Males in the case group had a rate of hypermobility of 57.1%, which was determined to be substantially greater than the rate of hypermobility in the control group of men (16.7%) (p=0.034). Women in the case group had a rate of hypermobility of 75%, which was determined to be considerably greater than the rate of hypermobility in the control group of women (24.9%) (p<0.001) (Table 9).

Table 9

Discussion

BJHMS is a disease that occurs due to increased fragility of connective tissue and fibrogenic tissue disorder. These illnesses cause joints, tendons, and muscles to become more flexible, making the tissues more susceptible to micro and macro traumas. This may cause in tissue degeneration, ischemia, spasm, and inflammation (9). BJHMS is an important cause of musculoskeletal pain and may be an important risk factor for MPS.

In this investigation, the incidence of BJHMS in MPS patients and healthy controls with comparable sociodemographic features was evaluated. According to our findings, the case group had considerably higher rates of hypermobility, which had a strong statistical significance.

MPS can be brought on by a variety of conditions, including diabetes, hypothyroidism, infection, electrolyte imbalances, endochronological, hematological, rheumatological, and cardiovascular illnesses. Additionally, physical employees performing demanding professions might be tested for MPS (10). Anyone with a sickness or who does hard work was excluded from the research in order to better understand the association between MPS and BJHMS. MPS and BJHMS can affect either gender, albeit they are more frequent in women. By adding men and women with MPS in the research, we hoped to strengthen the link between MPS and BJHMS. The prevalence of BJHMS was observed to be higher in our study’s case group of both men and women, indicating the link between MPS and BJHMS.

Many studies have found that hypermobility is common in females (11,12). However, when the whole group was evaluated in our study, hypermobility was observed in 38.5% of men and 50.9% of women, and no significant difference was found between the genders in terms of the presence of hypermobility.

In the literature, only one study investigated the relationship between pelvic pain and BJHMS, and it was suggested that BJHMS may be a predisposing factor for pelvic pain (5). In our study, an increase in the frequency of BJHMS was found in people with regional pain syndrome, indicating that it is a risk factor for MPS.

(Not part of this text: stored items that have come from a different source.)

Lemma cauchy_schwarz (l : list A) :
  rsum (map (fun p => f p * g p) l) * rsum (map (fun p => f p * g p) l)
  <= rsum (map (fun p => f p * f p) l) * rsum (map (fun p => g p * g p) l).
Proof.
  induction l as [|p l IH]; simpl; [lra|].
  pose proof (rsum_sq_nonneg' f l) as HA.
  pose proof (rsum_sq_nonneg' g l) as HB.
  set (a := f p) in *. set (b := g p) in *.
  set (SA := rsum (map (fun p => f p * f p) l)) in *.
  set (SB := rsum (map (fun p => g p * g p) l)) in *.
  set (SC := rsum (map (fun p => f p * g p) l)) in *.
  assert (0 <= SA * (b * b) + SB * (a * a)) as HX.
  { pose proof (Rle_0_sqr a) as Ha. pose proof (Rle_0_sqr b) as Hb.
    unfold Rsqr in *. nra. }
  assert ((2 * SC * a * b) * (2 * SC * a * b)
          <= (SA * (b * b) + SB * (a * a)) * (SA * (b * b) + SB * (a * a))) as HY.
  { assert (0 <= (SA * (b * b) - SB * (a * a)) * (SA * (b * b) - SB * (a * a)))
      as H1 by (pose proof (Rle_0_sqr (SA * (b * b) - SB * (a * a))) as H;
                unfold Rsqr in H; exact H).
    assert (0 <= (a * b) * (a * b)) as H2
        by (pose proof (Rle_0_sqr (a * b)) as H; unfold Rsqr in H; exact H).
    assert (0 <= (SA * SB - SC * SC) * ((a * b) * (a * b))) as H3
        by (apply Rmult_le_pos; lra).
    nra. }
  assert (2 * SC * a * b <= SA * (b * b) + SB * (a * a)) as HZ.
  { destruct (Rle_lt_dec (2 * SC * a * b) (SA * (b * b) + SB * (a * a)))
      as [Hle | Hgt]; [exact Hle|].
    exfalso. nra. }
  nra.
Qed.
End CauchySchwarz.

Lemma combine_fst (xs ys : list R) :
  List.length xs = List.length ys -> map fst (combine xs ys) = xs.
Proof.
  revert ys. induction xs as [|x xs IH]; intros [|y ys] E; simpl in *;
    try reflexivity; try discriminate.
  f_equal. apply IH. lia.
Qed.

Lemma combine_snd (xs ys : list R) :
  List.length xs = List.length ys -> map snd (combine xs ys) = ys.
Proof.
  revert ys. induction xs as [|x xs IH]; intros [|y ys] E; simpl in *;
    try reflexivity; try discriminate.
  f_equal. apply IH. lia.
Qed.

Lemma covxy_sq_le (xs ys : list R) :
  List.length xs = List.length ys ->
  covxy xs ys * covxy xs ys <= ssqdm xs * ssqdm ys.
Proof.
  intros E.
  assert (ssqdm xs
          = rsum (map (fun p : R * R => (fst p - rmean xs) * (fst p - rmean xs))
                      (combine xs ys))) as Hx.
  { unfold ssqdm.
    rewrite <- (map_map fst (fun x => (x - rmean xs) * (x - rmean xs)) (combine xs ys)).
    rewrite (combine_fst xs ys E). reflexivity. }
  assert (ssqdm ys
          = rsum (map (fun p : R * R => (snd p - rmean ys) * (snd p - rmean ys))
                      (combine xs ys))) as Hy.
  { unfold ssqdm.
    rewrite <- (map_map snd (fun y => (y - rmean ys) * (y - rmean ys)) (combine xs ys)).
    rewrite (combine_snd xs ys E). reflexivity. }
  rewrite Hx, Hy. unfold covxy.
  apply (cauchy_schwarz (fun p : R * R => fst p - rmean xs)
                        (fun p : R * R => snd p - rmean ys)).
Qed.

(** A coefficient that is a number lies between -1 and 1. *)
Lemma pearson_range (xs ys : list R) (c : R) :
  List.length xs = List.length ys ->
  pearson xs ys = Some c -> -1 <= c <= 1.
Proof.
  intros E. unfold pearson.
  destruct (List.length xs <? 1)%nat; [discriminate|].
  destruct (Req_dec_T (sqrt (ssqdm xs * ssqdm ys)) 0) as [Hz | Hnz]; [discriminate|].
  intros H. injection H as <-.
  pose proof (covxy_sq_le xs ys E) as Hcs.
  pose proof (sqrt_pos (ssqdm xs * ssqdm ys)) as Hpos.
  assert (0 <= ssqdm xs * ssqdm ys) as Hnn
      by (apply Rmult_le_pos; apply ssqdm_nonneg).
  pose proof (sqrt_sqrt _ Hnn) as Hss.
  set (d := sqrt (ssqdm xs * ssqdm ys)) in *.
  set (v := covxy xs ys) in *.
  assert (0 < d) as Hd by lra.
  assert (- d <= v <= d) as Hv by (split; nra).
  split.
  - apply Rmult_le_reg_r with d; [exact Hd|]. unfold Rdiv.
    rewrite Rmult_assoc, Rinv_l by lra. lra.
  - apply Rmult_le_reg_r with d; [exact Hd|]. unfold Rdiv.
    rewrite Rmult_assoc, Rinv_l by lra. lra.
Qed.

End CorrBounds.

(** X22. An entry of the correlation matrix is NaN exactly when one
    of its two fields takes no two distinct values in the filtered set; so
    on an empty or one-row set every entry is NaN. *)
Theorem corr_matrix_nan_iff (df : DataFrame) (i j : nat) :
  (i < 7)%nat -> (j < 7)%nat ->
  (entry (corr_matrix df) i j = None
   <-> ~ varies (column i df) \/ ~ varies (column j df))
  /\ ((List.length df <= 1)%nat -> entry (corr_matrix df) i j = None).
Proof.
  intros Hi Hj. rewrite entry_corr_matrix by assumption.
  assert (List.length (column i df) = List.length (column j df)) as Hlen
      by (rewrite !column_length; reflexivity).
  split; [apply CorrBounds.pearson_nan_iff, Hlen|].
  intros Hn. apply CorrBounds.pearson_nan_iff; [exact Hlen|]. left.
  intros [x [y [Hx [Hy Hne]]]]. apply Hne.
  pose proof (column_length i df) as Hl.
  destruct (column i df) as [|a [|b l]]; simpl in Hl, Hx, Hy.
  - contradiction.
  - destruct Hx as [<- | []], Hy as [<- | []]. reflexivity.
  - lia.
Qed.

Numerous studies demonstrate that people with MPS have much lower quality of life than healthy controls (13). In contrast, neither men nor women in our research performed significantly worse on the short-life function test than the healthy group. The physical function, social health, and general health sub-dimension scores of the males in the case group were found to be considerably higher than the scores of the women when we analyzed both sexes separately. Additionally, we did not discover a connection between hypermobility and the efficiency of living functions.

Study Limitations

The limitations of our study are the small number of patients and the limited number of studies on this subject in the literature. Studies with a large patient group will help to clarify the relationship between MPS and BJHMS.

Conclusion

In patients with MPS, we observed an increase in the incidence of BJHMS. BJHMS may harm tissues by making them more susceptible to damage. This can result in a vicious cycle in the tissues, triggering trigger points, spasms, or degenerative changes that can lead to MPS.

Ethics

Ethics Committee Approval: Patients with MPS who applied to the Physical Therapy and Rehabilitation Outpatient Clinic between November 2021 and June 2022 were included in the study after the study was approved by the Harran University Clinical Research Ethics Committee (protocol no: HRÜ.22/04/22, date: 21.02.2022).

Informed Consent: Families of the patients who were in good health and hospital workers made up the control group. Both groups provided their written, informed permission to take part in the investigation.

Peer-review: Externally and internally peer-reviewed.

Financial Disclosure: The author declared that this study has received no financial support.